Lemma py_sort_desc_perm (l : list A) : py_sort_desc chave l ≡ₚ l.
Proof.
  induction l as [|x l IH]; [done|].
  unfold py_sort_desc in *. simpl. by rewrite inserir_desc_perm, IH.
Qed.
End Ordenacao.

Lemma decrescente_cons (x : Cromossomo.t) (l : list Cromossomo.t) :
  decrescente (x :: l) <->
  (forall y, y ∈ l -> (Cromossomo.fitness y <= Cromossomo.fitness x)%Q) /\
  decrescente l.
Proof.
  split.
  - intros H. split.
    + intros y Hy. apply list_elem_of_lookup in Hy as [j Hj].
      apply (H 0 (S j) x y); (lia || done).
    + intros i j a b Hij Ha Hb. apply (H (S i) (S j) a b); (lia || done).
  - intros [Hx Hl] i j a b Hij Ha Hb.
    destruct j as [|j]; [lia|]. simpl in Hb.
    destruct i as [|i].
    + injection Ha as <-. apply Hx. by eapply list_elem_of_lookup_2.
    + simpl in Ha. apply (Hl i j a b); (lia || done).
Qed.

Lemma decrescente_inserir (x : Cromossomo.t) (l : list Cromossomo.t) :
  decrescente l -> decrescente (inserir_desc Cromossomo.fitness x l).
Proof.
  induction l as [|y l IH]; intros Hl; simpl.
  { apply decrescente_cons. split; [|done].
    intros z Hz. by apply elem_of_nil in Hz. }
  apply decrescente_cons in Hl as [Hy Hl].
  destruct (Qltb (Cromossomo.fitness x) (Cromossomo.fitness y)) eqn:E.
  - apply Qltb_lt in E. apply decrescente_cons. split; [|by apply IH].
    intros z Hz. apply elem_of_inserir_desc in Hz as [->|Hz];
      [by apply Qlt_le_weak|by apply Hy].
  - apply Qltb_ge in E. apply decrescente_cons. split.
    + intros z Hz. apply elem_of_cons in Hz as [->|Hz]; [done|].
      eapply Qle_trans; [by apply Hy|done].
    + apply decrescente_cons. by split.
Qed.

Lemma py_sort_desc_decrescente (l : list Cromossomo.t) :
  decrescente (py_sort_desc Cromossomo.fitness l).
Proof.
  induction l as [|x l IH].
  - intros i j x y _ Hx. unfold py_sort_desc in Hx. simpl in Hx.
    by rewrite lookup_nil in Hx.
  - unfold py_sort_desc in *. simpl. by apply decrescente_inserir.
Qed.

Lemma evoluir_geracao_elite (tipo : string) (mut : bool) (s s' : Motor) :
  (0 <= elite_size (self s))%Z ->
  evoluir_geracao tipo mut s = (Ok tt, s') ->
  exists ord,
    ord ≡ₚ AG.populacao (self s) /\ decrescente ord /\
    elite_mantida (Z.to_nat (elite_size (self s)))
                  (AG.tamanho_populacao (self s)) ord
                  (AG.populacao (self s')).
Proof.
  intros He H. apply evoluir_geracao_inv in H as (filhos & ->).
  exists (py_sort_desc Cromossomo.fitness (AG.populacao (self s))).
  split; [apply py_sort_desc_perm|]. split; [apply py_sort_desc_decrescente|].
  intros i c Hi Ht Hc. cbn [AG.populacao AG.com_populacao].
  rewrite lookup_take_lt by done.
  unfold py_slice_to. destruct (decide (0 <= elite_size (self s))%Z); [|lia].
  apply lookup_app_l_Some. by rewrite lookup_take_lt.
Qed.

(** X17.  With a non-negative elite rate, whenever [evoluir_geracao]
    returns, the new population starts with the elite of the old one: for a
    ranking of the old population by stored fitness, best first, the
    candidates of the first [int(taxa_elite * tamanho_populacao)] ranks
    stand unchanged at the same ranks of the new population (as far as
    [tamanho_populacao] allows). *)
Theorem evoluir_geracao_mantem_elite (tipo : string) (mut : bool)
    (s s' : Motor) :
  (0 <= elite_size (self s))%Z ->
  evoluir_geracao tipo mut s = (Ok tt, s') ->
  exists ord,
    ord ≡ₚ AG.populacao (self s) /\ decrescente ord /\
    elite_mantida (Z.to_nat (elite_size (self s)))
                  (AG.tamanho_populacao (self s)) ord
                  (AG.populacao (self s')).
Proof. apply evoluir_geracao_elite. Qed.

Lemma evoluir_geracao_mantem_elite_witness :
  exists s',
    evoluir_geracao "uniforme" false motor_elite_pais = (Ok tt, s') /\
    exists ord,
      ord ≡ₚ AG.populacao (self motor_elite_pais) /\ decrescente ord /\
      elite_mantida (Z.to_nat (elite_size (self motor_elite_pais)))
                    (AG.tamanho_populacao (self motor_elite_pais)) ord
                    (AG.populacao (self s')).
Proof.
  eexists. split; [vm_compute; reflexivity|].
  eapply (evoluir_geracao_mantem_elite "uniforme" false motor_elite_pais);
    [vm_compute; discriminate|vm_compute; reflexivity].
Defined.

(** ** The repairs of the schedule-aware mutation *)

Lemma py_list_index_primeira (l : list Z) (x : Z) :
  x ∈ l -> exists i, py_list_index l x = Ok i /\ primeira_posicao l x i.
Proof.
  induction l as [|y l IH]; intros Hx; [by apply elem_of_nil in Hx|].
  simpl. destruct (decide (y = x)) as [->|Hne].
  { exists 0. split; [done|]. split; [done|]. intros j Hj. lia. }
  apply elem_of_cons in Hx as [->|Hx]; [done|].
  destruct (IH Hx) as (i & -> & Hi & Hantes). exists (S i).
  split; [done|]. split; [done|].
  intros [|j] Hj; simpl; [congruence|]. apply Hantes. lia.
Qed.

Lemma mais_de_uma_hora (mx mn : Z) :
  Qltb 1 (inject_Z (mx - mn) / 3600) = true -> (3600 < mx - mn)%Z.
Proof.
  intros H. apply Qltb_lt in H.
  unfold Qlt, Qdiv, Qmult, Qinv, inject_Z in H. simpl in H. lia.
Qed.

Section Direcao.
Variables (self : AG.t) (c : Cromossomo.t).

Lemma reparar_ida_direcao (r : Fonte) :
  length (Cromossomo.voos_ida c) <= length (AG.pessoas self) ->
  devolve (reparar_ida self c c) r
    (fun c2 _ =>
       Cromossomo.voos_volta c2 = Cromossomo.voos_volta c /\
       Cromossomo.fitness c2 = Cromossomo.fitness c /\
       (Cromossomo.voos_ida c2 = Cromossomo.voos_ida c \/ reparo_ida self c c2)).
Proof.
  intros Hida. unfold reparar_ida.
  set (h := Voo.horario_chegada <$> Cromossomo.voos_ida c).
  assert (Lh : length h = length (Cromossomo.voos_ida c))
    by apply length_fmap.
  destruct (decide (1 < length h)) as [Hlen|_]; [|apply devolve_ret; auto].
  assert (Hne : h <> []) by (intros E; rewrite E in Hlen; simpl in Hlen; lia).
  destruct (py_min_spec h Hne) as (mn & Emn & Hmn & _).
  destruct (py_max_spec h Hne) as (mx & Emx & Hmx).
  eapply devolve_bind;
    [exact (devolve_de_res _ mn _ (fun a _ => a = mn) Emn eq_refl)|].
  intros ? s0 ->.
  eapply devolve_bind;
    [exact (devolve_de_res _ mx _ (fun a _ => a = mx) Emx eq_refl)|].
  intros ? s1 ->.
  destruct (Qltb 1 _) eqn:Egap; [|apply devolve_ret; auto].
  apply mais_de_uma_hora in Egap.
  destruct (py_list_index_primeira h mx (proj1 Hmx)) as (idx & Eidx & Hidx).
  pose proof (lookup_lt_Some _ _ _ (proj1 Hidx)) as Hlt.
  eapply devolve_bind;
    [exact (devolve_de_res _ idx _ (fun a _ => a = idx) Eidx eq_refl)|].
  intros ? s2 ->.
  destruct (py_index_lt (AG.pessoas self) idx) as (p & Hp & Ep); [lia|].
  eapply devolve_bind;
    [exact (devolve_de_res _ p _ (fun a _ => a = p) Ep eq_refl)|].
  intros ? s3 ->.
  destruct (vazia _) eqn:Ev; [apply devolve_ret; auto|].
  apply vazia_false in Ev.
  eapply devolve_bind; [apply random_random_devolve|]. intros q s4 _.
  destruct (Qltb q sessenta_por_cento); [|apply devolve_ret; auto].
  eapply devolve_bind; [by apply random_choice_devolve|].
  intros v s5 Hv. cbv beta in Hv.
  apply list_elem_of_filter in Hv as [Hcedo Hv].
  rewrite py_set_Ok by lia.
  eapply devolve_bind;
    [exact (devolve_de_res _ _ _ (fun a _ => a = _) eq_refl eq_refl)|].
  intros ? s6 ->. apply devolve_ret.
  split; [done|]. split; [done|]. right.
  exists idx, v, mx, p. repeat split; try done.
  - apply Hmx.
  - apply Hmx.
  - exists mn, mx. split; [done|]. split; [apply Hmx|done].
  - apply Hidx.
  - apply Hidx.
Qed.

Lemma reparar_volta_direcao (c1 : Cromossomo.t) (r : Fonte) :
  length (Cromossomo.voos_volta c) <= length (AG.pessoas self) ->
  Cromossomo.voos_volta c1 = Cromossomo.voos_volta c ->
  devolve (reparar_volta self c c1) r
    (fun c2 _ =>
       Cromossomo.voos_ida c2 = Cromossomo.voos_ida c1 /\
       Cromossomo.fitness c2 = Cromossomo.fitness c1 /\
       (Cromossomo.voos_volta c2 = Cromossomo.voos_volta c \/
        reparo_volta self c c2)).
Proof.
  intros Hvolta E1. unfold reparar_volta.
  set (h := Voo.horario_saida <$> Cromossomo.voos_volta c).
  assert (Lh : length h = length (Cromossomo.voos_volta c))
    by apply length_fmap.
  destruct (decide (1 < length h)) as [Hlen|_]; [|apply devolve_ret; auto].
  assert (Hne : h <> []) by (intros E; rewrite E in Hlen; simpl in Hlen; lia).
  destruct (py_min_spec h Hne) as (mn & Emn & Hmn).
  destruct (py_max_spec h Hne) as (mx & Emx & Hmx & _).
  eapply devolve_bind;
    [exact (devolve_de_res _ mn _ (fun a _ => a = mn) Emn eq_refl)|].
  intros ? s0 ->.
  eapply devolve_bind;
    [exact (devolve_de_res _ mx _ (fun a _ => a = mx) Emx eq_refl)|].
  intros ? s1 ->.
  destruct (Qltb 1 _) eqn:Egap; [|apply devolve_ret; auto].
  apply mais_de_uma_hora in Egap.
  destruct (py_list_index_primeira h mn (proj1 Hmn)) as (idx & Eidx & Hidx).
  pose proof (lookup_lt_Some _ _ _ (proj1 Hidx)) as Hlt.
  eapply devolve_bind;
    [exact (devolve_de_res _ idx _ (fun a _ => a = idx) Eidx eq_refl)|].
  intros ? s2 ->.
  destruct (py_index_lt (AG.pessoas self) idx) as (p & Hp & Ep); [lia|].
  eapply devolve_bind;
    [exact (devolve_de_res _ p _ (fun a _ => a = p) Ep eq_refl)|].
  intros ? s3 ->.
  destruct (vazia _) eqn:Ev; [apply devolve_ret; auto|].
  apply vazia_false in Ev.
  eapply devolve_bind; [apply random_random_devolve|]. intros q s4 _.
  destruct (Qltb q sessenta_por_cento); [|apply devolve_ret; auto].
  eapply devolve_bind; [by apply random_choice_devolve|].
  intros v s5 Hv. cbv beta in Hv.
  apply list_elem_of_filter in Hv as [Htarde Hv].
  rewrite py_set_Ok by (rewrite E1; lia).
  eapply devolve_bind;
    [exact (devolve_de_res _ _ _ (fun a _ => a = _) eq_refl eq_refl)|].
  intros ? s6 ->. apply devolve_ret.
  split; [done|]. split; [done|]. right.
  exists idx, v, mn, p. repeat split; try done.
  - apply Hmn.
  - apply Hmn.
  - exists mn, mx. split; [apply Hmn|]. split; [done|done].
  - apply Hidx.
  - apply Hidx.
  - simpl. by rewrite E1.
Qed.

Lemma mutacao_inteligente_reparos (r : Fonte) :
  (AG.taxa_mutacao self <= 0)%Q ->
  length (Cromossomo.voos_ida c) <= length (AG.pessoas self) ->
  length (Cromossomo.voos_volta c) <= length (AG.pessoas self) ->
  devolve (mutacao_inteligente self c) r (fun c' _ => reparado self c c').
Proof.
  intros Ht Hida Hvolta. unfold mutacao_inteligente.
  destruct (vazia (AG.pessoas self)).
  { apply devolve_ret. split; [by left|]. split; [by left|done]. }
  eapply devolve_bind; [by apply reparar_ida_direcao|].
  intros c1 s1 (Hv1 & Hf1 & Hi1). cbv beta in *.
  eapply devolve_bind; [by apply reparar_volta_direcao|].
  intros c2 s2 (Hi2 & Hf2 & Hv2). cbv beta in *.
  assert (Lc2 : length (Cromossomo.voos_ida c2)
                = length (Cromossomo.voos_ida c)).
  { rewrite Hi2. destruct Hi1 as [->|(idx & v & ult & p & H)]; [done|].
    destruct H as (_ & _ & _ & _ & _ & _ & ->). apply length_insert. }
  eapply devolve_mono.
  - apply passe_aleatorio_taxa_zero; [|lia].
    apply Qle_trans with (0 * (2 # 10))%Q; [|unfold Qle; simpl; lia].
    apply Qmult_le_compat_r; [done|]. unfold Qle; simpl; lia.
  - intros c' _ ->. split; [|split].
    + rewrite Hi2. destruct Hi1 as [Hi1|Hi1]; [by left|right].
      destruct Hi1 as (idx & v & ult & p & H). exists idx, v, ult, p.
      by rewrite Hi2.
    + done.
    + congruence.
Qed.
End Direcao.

• • • • • • •

--- How to complete this task ---
What you give back must be the stretch above, starting at the line with "- exists mn, mx. split; [apply" and ending at the line with "intros Ht Hida", copied exactly.

--- Reply ---
  - exists mn, mx. split; [apply Hmn|]. split; [done|done].
  - apply Hidx.
  - apply Hidx.
  - simpl. by rewrite E1.
Qed.

Lemma mutacao_inteligente_reparos (r : Fonte) :
  (AG.taxa_mutacao self <= 0)%Q ->
  length (Cromossomo.voos_ida c) <= length (AG.pessoas self) ->
  length (Cromossomo.voos_volta c) <= length (AG.pessoas self) ->
  devolve (mutacao_inteligente self c) r (fun c' _ => reparado self c c').
Proof.
  intros Ht Hida Hvolta. unfold mutacao_inteligente.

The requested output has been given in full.